We are less than a week away from Christmas day and a future Hall-of-Fame pitcher still sits on the shelf waiting to be signed by the Los Angeles Dodgers or Texas Rangers. Clayton Kershaw, who resides in the offseason outside of Dallas, is still undecided on who to play for in 2024. In 2021 Kershaw waited until after the lockout to sign with the Dodgers. In 2022 he signed in November shortly after the start of the offseason. It was assumed that he would continue to sign these one-year deals with LA as he has the last two seasons. That was before the signing of Shohei Ohtani and the trade for Tyler Glasnow. It also was before the flirtation with Japanese pitcher Yoshinobu Yamamoto. I think it is time to seriously consider whether Texas is a serious contender for Kershaw and why that would be a very smart decision by this front office.
Is Texas actually "in play" to sign Clayton Kershaw?
Kershaw has made millions throughout his career and so money is not what is going to decide where he plays. He wants to win. Texas can now sell Kershaw on being able to win it all in Arlington. That was certainly not the case before when Texas was coming off a 60-win season and a 68-win season after the 2021 and 2022 seasons. Playing close to home looks more alluring when a team wins a World Series like Texas did last month.

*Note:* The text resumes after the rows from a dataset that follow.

(** [ToolsUpdater(config_path, dry_run)], the two credentials being what the
    configuration or else the environment holds: a missing one is reported
    and the updater is built all the same. *)
Definition init (token key : option string) (dry : bool) : M ToolsUpdater :=
  when (negb (truthy token))
       (emit (Log WARNING "GitHub token not found. Set GITHUB_TOKEN environment variable or provide in config.")) ;;;
  when (negb (truthy key))
       (emit (Log WARNING "Google API key not found. Set GOOGLE_API_KEY environment variable or provide in config.")) ;;;
  ret {| dry_run := dry; github_token := token; google_api_key := key |}.

Section Clock.

(** The readings of the clock: [datetime.now()] as a date and as a time
    stamp, and the elapsed seconds as [run] prints them. *)
Variables today timestamp elapsed : string.

Definition get_tools_data (self : ToolsUpdater) : M (list tool) :=
  info ("Retrieving tool data from spreadsheet " ++ SPREADSHEET_ID) ;;;
  let tools_data :=
    [[("Tool ID", "T001");
      ("Tool Name", "SceneValidator");
      ("Description", "Validates scene structure and continuity in scripts and media projects");
      ("Dependencies", "Gemini API, Google Cloud Storage (optional)");
      ("Last Updated", "2025-06-21");
      ("Repository Path", "tools/SceneValidator");
      ("Documentation URL", "https://docs.google.com/document/d/1H92VkAMqgW06w0sA0805nQ5FOTnCjeJ2rhIQRJ8gIp8");
      ("Integration Points", "StoryboardGen, ContinuityTracker, TimelineAssembler");
      ("Primary Technology", "Python + Gemini API");
      ("Implementation Status", "In Progress")]] in
  info ("Retrieved data for " ++ Str.of_nat (List.length tools_data) ++ " tools") ;;;
  ret tools_data.

Definition update_documentation (self : ToolsUpdater) (t : tool) : M bool :=
  name <- item t "Tool Name" ;;
  info ("Updating documentation for " ++ name) ;;;
  if dry_run self then
    name <- item t "Tool Name" ;;
    info ("[DRY RUN] Would update documentation for " ++ name) ;;;
    ret false
  else
    name <- item t "Tool Name" ;;
    info ("Documentation updated for " ++ name) ;;;
    ret true.

Definition ensure_tool_directory (self : ToolsUpdater) (t : tool) : M bool :=
  match get "Repository Path" t with
  | Some (String c r) =>
      let repo_path := String c r in
      if dry_run self then
        info ("[DRY RUN] Would ensure directory exists: " ++ repo_path) ;;;
        ret false
      else
        info ("Ensured directory exists: " ++ repo_path) ;;;
        ret true
  | _ => ret false
  end.

Definition update_tool_code (self : ToolsUpdater) (t : tool) : M bool :=
  name <- item t "Tool Name" ;;
  info ("Updating code for " ++ name) ;;;
  if dry_run self then
    name <- item t "Tool Name" ;;
    info ("[DRY RUN] Would update code for " ++ name) ;;;
    ret false
  else
    name <- item t "Tool Name" ;;
    info ("Code updated for " ++ name) ;;;
    ret true.

Definition update_last_updated (self : ToolsUpdater) (t : tool) : M bool :=
  name <- item t "Tool Name" ;;
  info ("Updating last updated timestamp for " ++ name ++ " to " ++ today) ;;;
  if dry_run self then
    name <- item t "Tool Name" ;;
    info ("[DRY RUN] Would update timestamp for " ++ name) ;;;
    ret false
  else
    name <- item t "Tool Name" ;;
    info ("Timestamp updated for " ++ name) ;;;
    ret true.

Definition bump_docs (st : stats) : stats :=
  mkStats (tools_updated st) (S (docs_updated st)) (code_updated st)
          (errors st) (new_tools st) (tools_processed st).
Definition bump_tools (st : stats) : stats :=
  mkStats (S (tools_updated st)) (docs_updated st) (code_updated st)
          (errors st) (new_tools st) (tools_processed st).
Definition bump_code (st : stats) : stats :=
  mkStats (tools_updated st) (docs_updated st) (S (code_updated st))
          (errors st) (new_tools st) (tools_processed st).
Definition bump_errors (st : stats) : stats :=
  mkStats (tools_updated st) (docs_updated st) (code_updated st)
          (S (errors st)) (new_tools st) (tools_processed st).

(** The body of the loop of [update_tools], inside its [try]. *)
Definition process_tool (self : ToolsUpdater) (t : tool) : M unit :=
  name <- item t "Tool Name" ;;
  info ("Processing tool: " ++ name) ;;;
  when (truthy (get "Documentation URL" t))
       (done <- update_documentation self t ;;
        when done (modify bump_docs)) ;;;
  when (truthy (get "Repository Path" t))
       (ensured <- ensure_tool_directory self t ;;
        when ensured (modify bump_tools) ;;;
        coded <- update_tool_code self t ;;
        when coded (modify bump_code)) ;;;
  when (negb (dry_run self))
       (update_last_updated self t ;;; ret tt).

Definition update_tools (self : ToolsUpdater) (tools_data : list tool) : M stats :=
  modify (fun _ => mkStats 0 0 0 0 0 (List.length tools_data)) ;;;
  for_each tools_data (fun t =>
    try_except (process_tool self t)
      (fun e =>
         name <- item t "Tool Name" ;;
         emit (Log ERROR ("Error updating tool " ++ name ++ ": " ++ error_str e)) ;;;
         modify bump_errors)) ;;;
  read.

(** The two symbols that open the closing remark lie beyond the alphabet
    of this model; they stand here as the bytes the file receives. *)
Definition generate_summary_report (self : ToolsUpdater) (st : stats) : string :=
  "# Media Automation Tools Update Report" ++ br ++ br
  ++ "**Generated:** " ++ timestamp ++ br ++ br
  ++ "## Update Statistics" ++ br ++ br
  ++ "- **Tools Processed:** " ++ Str.of_nat (tools_processed st) ++ br
  ++ "- **Tools Updated:** " ++ Str.of_nat (tools_updated st) ++ br
  ++ "- **Documentation Updated:** " ++ Str.of_nat (docs_updated st) ++ br
  ++ "- **Code Updated:** " ++ Str.of_nat (code_updated st) ++ br
  ++ "- **New Tools Added:** " ++ Str.of_nat (new_tools st) ++ br
  ++ "- **Errors Encountered:** " ++ Str.of_nat (errors st) ++ br ++ br
  ++ (if (0 <? errors st)%nat
      then "⚠️ Some errors were encountered during the update process. Check the logs for details."
      else "✅ Update completed successfully with no errors.") ++ br ++ br
  ++ "## Details" ++ br ++ br
  ++ "For detailed information about each tool, please refer to the [tracking spreadsheet](https://docs.google.com/spreadsheets/d/1PR2yfkXdBnM4texzan_nBj79H9Fe_jpvaSZhBGuwTow)."
  ++ br ++ br.

Definition send_den_message (self : ToolsUpdater) (summary : string) : M bool :=
  info "Sending summary message to Den" ;;;
  if dry_run self then
    info ("[DRY RUN] Would send message to Den:" ++ br ++ summary) ;;;
    ret false
  else
    info "Summary message sent to Den" ;;;
    ret true.

Definition run (self : ToolsUpdater) : M unit :=
  info "Starting tools update process" ;;;
  try_except
    (tools_data <- get_tools_data self ;;
     st <- update_tools self tools_data ;;
     let summary := generate_summary_report self st in
     send_den_message self summary ;;;
     emit (WriteFile "last_update_summary.md" summary) ;;;
     info ("Update process completed in " ++ elapsed ++ " seconds"))
    (fun e =>
       emit (Log ERROR ("Error in update process: " ++ error_str e)) ;;;
       raise e).

End Clock.

(** The files an outcome wrote. *)
Definition writes {A} (r : (A + error) * stats * list event) : list string :=
  flat_map (fun ev => match ev with WriteFile p _ => [p] | Log _ _ => [] end) (snd r).

Definition zero : stats := mkStats 0 0 0 0 0 0.

End Updater.

(** ** The properties, in the words of the specification *)

Definition no_model : SceneValidator := {| gemini_model := None |}.

(** A line that, once trimmed, starts with [INT.] or [EXT.]. *)
Definition scene_header (l : string) : Prop :=
  prefix "INT." (Str.strip l) = true \/ prefix "EXT." (Str.strip l) = true.

Definition missing_scene_headers : ValidationIssue :=
  mkIssue (JStr "missing_scene_headers")
          (JStr "No standard scene headers (INT./EXT.) found")
          (JStr "entire script")
          (JStr "medium")
          (texts ["Add proper scene headers starting with INT. or EXT.";
                  "Format scene headings according to screenplay standards"]).

(** The number of issues of one severity. *)
Fixpoint count_severity (level : string) (l : list ValidationIssue) : nat :=
  match l with
  | [] => 0
  | i :: l' =>
      match severity i with
      | JStr s => if String.eqb s level
                  then S (count_severity level l') else count_severity level l'
      | _ => count_severity level l'
      end
  end.

(** The summary that restates the counts: the total, then the count at
    each severity. *)
Definition counts_summary (l : list ValidationIssue) : string :=
  "Found " ++ Str.of_nat (List.length l) ++ " issues: "
  ++ Str.of_nat (count_severity "high" l) ++ " high, "
  ++ Str.of_nat (count_severity "medium" l) ++ " medium, "
  ++ Str.of_nat (count_severity "low" l) ++ " low severity.".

Kershaw's last playoff memories with Los Angeles are not pleasant ones. The Dodgers were just swept by Arizona in the Divisional Round and lost a four-game series to the San Diego Padres in 2022. The Dodgers are making vast improvements and will return Walker Buehler in 2024, but is that enough to shake the bad feelings left over from the last two playoff appearances for the Dodgers.
Texas can offer proximity to home, the money he is looking for, and the ability to compete for a World Series in an American League that is winnable. I think Kershaw is taking all of this into consideration and is giving more consideration to Texas now than he has in previous offseasons. Kershaw would have the ability to play with his former teammate Corey Seager, and be in the same rotation with Jacob deGrom and Max Scherzer for at least one season. Those are two reasons why the left-hander might want to bring his overhand curveball to the Lone Star State.